Maka tidak ada pilihan bagi Amir selain menyelamatkan orang Dzimmi tersebut sembari berkata, “Demi Allah, tidak boleh perjanjian orang dzimmi (untuk dilindungi) dengan Nabi Muhammad dibatalkan selagi saya masih hidup.” Kemudian berkumpullah manusia dan turut membantu Amir mengalahkan polisi itu dan akhirnya selamatlah orang dzimmi tersebut. Sebagai pelampiasannya teman-teman petugas polisi tersebut menuduh Amir sebagai orang yang tidak taat pemerintah dan keluar dari ahlus sunnah wal jama’ah. Mereka berkata, “Dia tidak mau menikah dengan wanita.. tidak mau makan daging hewan dan susunya.. tidak mau menghadiri pertemuan yang diadakan pemerintah..” dan mereka mengadukan persoalan tersebut kepada amirul mukminin Utsman bin Affan.
*****
Khalifah memerintahkan wali Bashrah untuk memanggil Amir bin Abdillah dan meminta keterangan kepadanys perihal tuduhan yang ditujukan atasnya, lalu hasilnya agar dilaporkan kepada Khalifah. Maka wali Bashrah memanggil Amir dan berkata, “Sesungguhnya amirul mukminin –semoga Allah memanjangkan umurnya- telah menyuruhku bertanya kepadamu perihal perkara-perkara yang dituduhkan kepada Anda.” Amir menjawab, “Silahkan Anda bertanya sesuai dengan yang diinginkan amirul mukminin.” Lalu wali Bashrah bertanya, “Mengapa anda menjauhi sunnah Rasulullah sholallahu ‘alaihi wasalam dan tidak mau menikah?” Beliau menjawab, “Aku tidak menikah bukan karena ingin menyimpang dari sunnah Rasulullah sholallahu ‘alaihi wasalam, karena aku tahu bahwa tidak ada kerahiban (hidup membujang untuk beribadah) dalan islam. Namun aku hanya memiliki satu jiwa saja, maka aku jadikan ia untuk Allah Subhanahu wa Ta’ala dan aku khawatir jika istriku kelak akan mengalahkan hal itu.”

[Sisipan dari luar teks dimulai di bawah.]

Lemma round_ok flags opcode vch pc m : bytes vch -> within_limits m -> good within_limits (round D checker flags opcode vch pc m).
Proof.
  intros Hb [(Hs & Ha & Hn) Hl]. unfold round. eapply good_bind; [apply good_require|cbv beta; intros _ Hv]. cbv zeta.
  set (m1 := if OP_16 <? opcode then _ else m).
  assert (Hm1 : stack m1 = stack m /\ altstack m1 = altstack m) by (unfold m1; by case_match).
  destruct Hm1 as [E1 E2].
  eapply good_bind; [apply good_require|cbv beta; intros _ Hop].
  assert (Hm1 : within_limits m1).
  { unfold within_limits, elems_ok. rewrite E1, E2. split_and!; try done. unfold m1 in *. destruct (OP_16 <? opcode); [|done].
    apply negb_true_iff in Hop. cbn [andb nOpCount] in *. lia. }
  clearbody m1. do 2 (eapply good_bind; [apply good_require|cbv beta; intros _ _]).
  eapply (good_bind elems_ok).
  - match goal with |- good _ (if ?c then _ else _) => destruct c eqn:Ep end.
    + eapply (good_bind (λ _, True)).
      { case_match; [|done]. unfold CheckMinimalPush. replace ((0 <=? opcode) && (opcode <=? OP_PUSHDATA4)) with true by lia. done. }
      intros minimal _. eapply good_bind; [apply good_require|intros _ _]. cbn.
      destruct Hm1 as [(? & ? & ?) _]. unfold elems_ok. cbn. split_and!; try done. constructor; [|done]. split; [done|lia].
    + match goal with |- good _ (if ?c then _ else _) => destruct c end; [by apply execute_ok|apply Hm1].
  - intros m2 Hm2. eapply good_bind; [apply good_require|]. cbv beta. intros _ Hlen. split; [done|lia].
Qed.

Lemma EvalScript_loop_ok (fuel : nat) flags pc m :
  bytes pc -> (length pc <= fuel)%nat -> within_limits m -> good within_limits (EvalScript_loop D checker fuel flags pc m).
Proof.
  revert pc m. induction fuel as [|fuel IH]; intros pc m Hb Hf Hm; (destruct pc as [|b pc]; [done|]); cbn [EvalScript_loop]; [cbn in Hf; lia|].
  destruct (Script.GetOp (b :: pc)) as [[[ok pc'] opcode] vch] eqn:E. destruct (GetOp_bytes _ _ _ _ _ Hb E) as [Hb' Hv].
  eapply good_bind; [apply good_require|]. cbv beta. intros _ ->. apply GetScriptOp_progress in E as [_ Hlt].
  specialize (Hlt eq_refl). cbn [length] in *. eapply good_bind; [by apply round_ok|]. intros m' Hm'. apply IH; [done|lia|done].
Qed.

Definition stack_ok (s : list valtype) : Prop := Forall elem_ok s /\ length s <= MAX_STACK_SIZE.

Lemma EvalScript_ok s scr flags : bytes scr -> stack_ok s -> good stack_ok (EvalScript D checker s scr flags).
Proof.
  intros Hb [Hs Hl]. unfold EvalScript. eapply good_bind; [apply good_require|intros _ _].
  eapply good_bind; [apply EvalScript_loop_ok; [done|lia|]|].
  - split; cbn; [|lia]. unfold elems_ok. cbn. split_and!; [done|constructor|unfold MAX_OPS_PER_SCRIPT; lia].
  - intros m [(Hs' & _) Hl']. eapply good_bind; [apply good_require|intros _ _]. split; [done|lia].
Qed.

(** a script that pays to a script hash takes the script from the stack *)
Lemma p2sh_needs_script scr flags : Script.IsPayToScriptHash scr = true -> exists e, EvalScript D checker [] scr flags = Fail e.
Proof.
  unfold Script.IsPayToScriptHash. intros [[[Hl%Nat.eqb_eq H0%Z.eqb_eq]%andb_prop _]%andb_prop _]%andb_prop.
  destruct scr as [|x scr]; [done|]. cbn in H0. subst x. unfold EvalScript, require.
  replace (length (OP_HASH160 :: scr) <=? MAX_SCRIPT_SIZE) with true
    by (symmetry; apply Z.leb_le; rewrite Hl; unfold MAX_SCRIPT_SIZE; lia).
  cbn [mbind outcome_bind length EvalScript_loop]. unfold Script.GetOp, GetScriptOp. cbn. unfold round. cbn.
  destruct (flag flags SCRIPT_ENABLE_DIP0020_OPCODES); cbn; by eexists.
Qed.

Lemma VerifyScript_ok sig pub flags :
  bytes sig -> bytes pub -> (flag flags SCRIPT_VERIFY_CLEANSTACK = true -> flag flags SCRIPT_VERIFY_P2SH = true) ->
  good (λ _, True) (VerifyScript D checker sig pub flags).
Proof.
  intros Hsig Hpub Hc. unfold VerifyScript. eapply good_bind; [apply good_require|intros _ _].
  eapply good_bind; [apply EvalScript_ok; [done|split; [constructor|cbn; unfold MAX_STACK_SIZE; lia]]|intros cpy Hcpy].
  destruct (Script.IsPayToScriptHash pub) eqn:Ep; cycle 1.
  - eapply good_bind; [by apply EvalScript_ok|intros s _]. eapply good_bind; [apply good_require|intros _ _]. rewrite andb_false_r.
    cbn [mbind outcome_bind]. destruct (flag flags SCRIPT_VERIFY_CLEANSTACK); [|done]. rewrite Hc by done. cbn [negb]. eapply good_weaken; [apply good_require|done].
  - destruct cpy as [|x cpy]; [by destruct (p2sh_needs_script pub flags Ep) as [e ->]|]. eapply good_bind; [by apply EvalScript_ok|intros s _].
    eapply good_bind; [apply good_require|intros _ _]. eapply (good_bind (λ _, True)).
    + case_match; [|done]. eapply good_bind; [apply good_require|intros _ _]. destruct Hcpy as [Hcpy Hlen]. split_stack.
      eapply good_bind; [apply EvalScript_ok; [apply H0|split; [done|cbn in Hlen; lia]]|]. intros r _.
      eapply good_bind; [apply good_require|done].
    + intros r _. destruct (flag flags SCRIPT_VERIFY_CLEANSTACK); [|done]. rewrite Hc by done. cbn [negb]. eapply good_weaken; [apply good_require|done].
Qed.
End limits.

(** C4: No script stops the process or escapes the limits: for every byte string as
    script, every set of flags, whatever the answers about signatures and lock times, and every initial stack of at most 1000
    elements of at most 520 bytes, evaluation comes to an end (its assertions hold, the signed
    arithmetic never overflows and the loops have run out), and a stack it leaves is again of at
    most 1000 byte strings of at most 520 bytes.  [VerifyScript] always gives an answer, save that
    its own assertion fails when CLEANSTACK is asked for without P2SH. *)
Theorem interpreter_within_limits (D : Sha256.dispatch) `{HD : !GoodDispatch D} `{HLow : LowS} (checker : BaseSignatureChecker) (flags : Z) :
  (forall s scr, bytes scr -> Forall (λ x, bytes x /\ length x <= 520) s -> length s <= 1000 ->
    match EvalScript D checker s scr flags with
    | Done s' => Forall (λ x, bytes x /\ length x <= 520) s' /\ length s' <= 1000
    | Fail _ => True
    | Abort => False
    end) /\
  (forall sig pub, bytes sig -> bytes pub ->
    (flag flags SCRIPT_VERIFY_CLEANSTACK = true -> flag flags SCRIPT_VERIFY_P2SH = true) ->
    exists r, VerifyScript D checker sig pub flags = Done tt \/ VerifyScript D checker sig pub flags = Fail r).
Proof.
  split.
  { intros s scr Hb Hs Hl. pose proof (EvalScript_ok D checker s scr flags Hb (conj Hs Hl)) as H.
    destruct (EvalScript D checker s scr flags); exact H. }
  intros sig pub Hsig Hpub Hc. pose proof (VerifyScript_ok D checker sig pub flags Hsig Hpub Hc) as H.
  destruct (VerifyScript D checker sig pub flags) as [[]|e|]; [exists SCRIPT_ERR_OK; by left|exists e; by right|done].
Qed.

(** *** Examples *)

(** a checker that accepts every signature and every lock time, and one that accepts nothing *)
Definition yes_checker : BaseSignatureChecker := mkChecker (λ _ _ _, true) (λ _ _ _, true) (λ _, true) (λ _, true).
Definition no_checker : BaseSignatureChecker := mkChecker (λ _ _ _, false) (λ _ _ _, false) (λ _, false) (λ _, false).
Definition low_s : LowS := {| CheckLowS := λ _, true |}.

(** 2 3 ADD 5 NUMEQUAL *)
Definition sum_script : script := [0x52; 0x53; 0x93; 0x55; 0x9c].

Lemma flags_are_softforks_witness :
  VerifyScript Sha256.standard no_checker (HLow:=low_s) [0x52] [0x53; 0x93; 0x55; 0x9c] (SCRIPT_VERIFY_P2SH ||| SCRIPT_VERIFY_MINIMALDATA) = Done tt /\
  VerifyScript Sha256.standard no_checker (HLow:=low_s) [0x52] [0x53; 0x93; 0x55; 0x9c] SCRIPT_VERIFY_P2SH = Done tt.
Proof.
  assert (H : VerifyScript Sha256.standard no_checker (HLow:=low_s) [0x52] [0x53; 0x93; 0x55; 0x9c] (SCRIPT_VERIFY_P2SH ||| SCRIPT_VERIFY_MINIMALDATA) = Done tt)
    by (vm_compute; reflexivity).
  split; [exact H|].
  exact (proj2 (flags_are_softforks Sha256.standard (HLow:=low_s) no_checker SCRIPT_VERIFY_P2SH (SCRIPT_VERIFY_P2SH ||| SCRIPT_VERIFY_MINIMALDATA)
    eq_refl eq_refl) (λ _, eq_refl) [0x52] [0x53; 0x93; 0x55; 0x9c] H).
Defined.

Lemma interpreter_within_limits_witness :
  EvalScript Sha256.standard no_checker (HLow:=low_s) [] sum_script 0 = Done [[1]] /\
  match EvalScript Sha256.standard no_checker (HLow:=low_s) [] sum_script 0 with
  | Done s' => Forall (λ x, bytes x /\ length x <= 520) s' /\ length s' <= 1000
  | Fail _ => True
  | Abort => False
  end.
Proof.
  split; [vm_compute; reflexivity|].
  apply (proj1 (interpreter_within_limits Sha256.standard (HLow:=low_s) no_checker 0) [] sum_script).
  - repeat constructor; unfold in_uint; cbn; lia.
  - constructor.
  - cbn. lia.
Defined.

(** the flag of the DIP0020 opcodes is not a soft fork: a pair of scripts (which joins two
    strings by OP_CAT and compares the result) is accepted with the flag and rejected without it. *)
Theorem dip0020_not_softfork (D : Sha256.dispatch) `{HD : !GoodDispatch D} `{HLow : LowS} (checker : BaseSignatureChecker) :
  exists sig pub,
    VerifyScript D checker sig pub SCRIPT_ENABLE_DIP0020_OPCODES = Done tt /\
    VerifyScript D checker sig pub SCRIPT_VERIFY_NONE = Fail SCRIPT_ERR_DISABLED_OPCODE.
Proof. exists [1; 7; 1; 8], [OP_CAT; 2; 7; 8; OP_EQUAL]. split; vm_compute; reflexivity. Qed.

Wali berkata, “Lalun mengapa Anda tidak mau makan daging?” Beliau menjawab, “Aku bersedia memakannya bila aku berselera dan mendapatkannya. Namun apabila aku tidak berselera atau aku berselera tapi aku namun mendapatkannya maka aku tidak memakannya.” Beliau ditanya lagi, “Mengapa Anda tidak mau makan keju?” Beliau menjawab, “Sesungguhnya di daerah saya banyak tinggal orang-orang majusi yang membuat keju, mereka adalah kaum yang tidak membedakan antara bangkai dengan hewan yang di sembelih, sehingga saya khawatir jika minyak yang merupakan salah satu bahan pembuatan keju berasal dari hewan yang tidak di sembelih. Jika telah ada dua orang muslim yang melihat bahwa keju tersebut dibuat dari minyak hewan yang disembelih, tentu aku akan memakannya.” Beliau ditanya, “Apa yang menghalangi Anda untuk mendatangi pertemuan yang diadakan pemerintah dan menyaksikannya?” Beliau menjawab, “Sesungguhnya di depan pintu kalian begitu banyak orang yang ingin di penuhi hajatnya, maka undanglah mereka ke tempat kalian dan cukupilah kebutuhan mereka dengan apa yang kalian punya, dan biarkanlah orang yang tidak meminta kebutuhan kepada kalian.”
*****
Usai pertemuan tersebut, jawaban Amir bin Abdillah ini dilaporkan kepada amirul mukminin Utsman bin Affan dan khalifah memandang tidak ada indikasi menyimpang dari ketaatan atau keluar dari ahlus sunnah wal jama’ah pada diri Amir.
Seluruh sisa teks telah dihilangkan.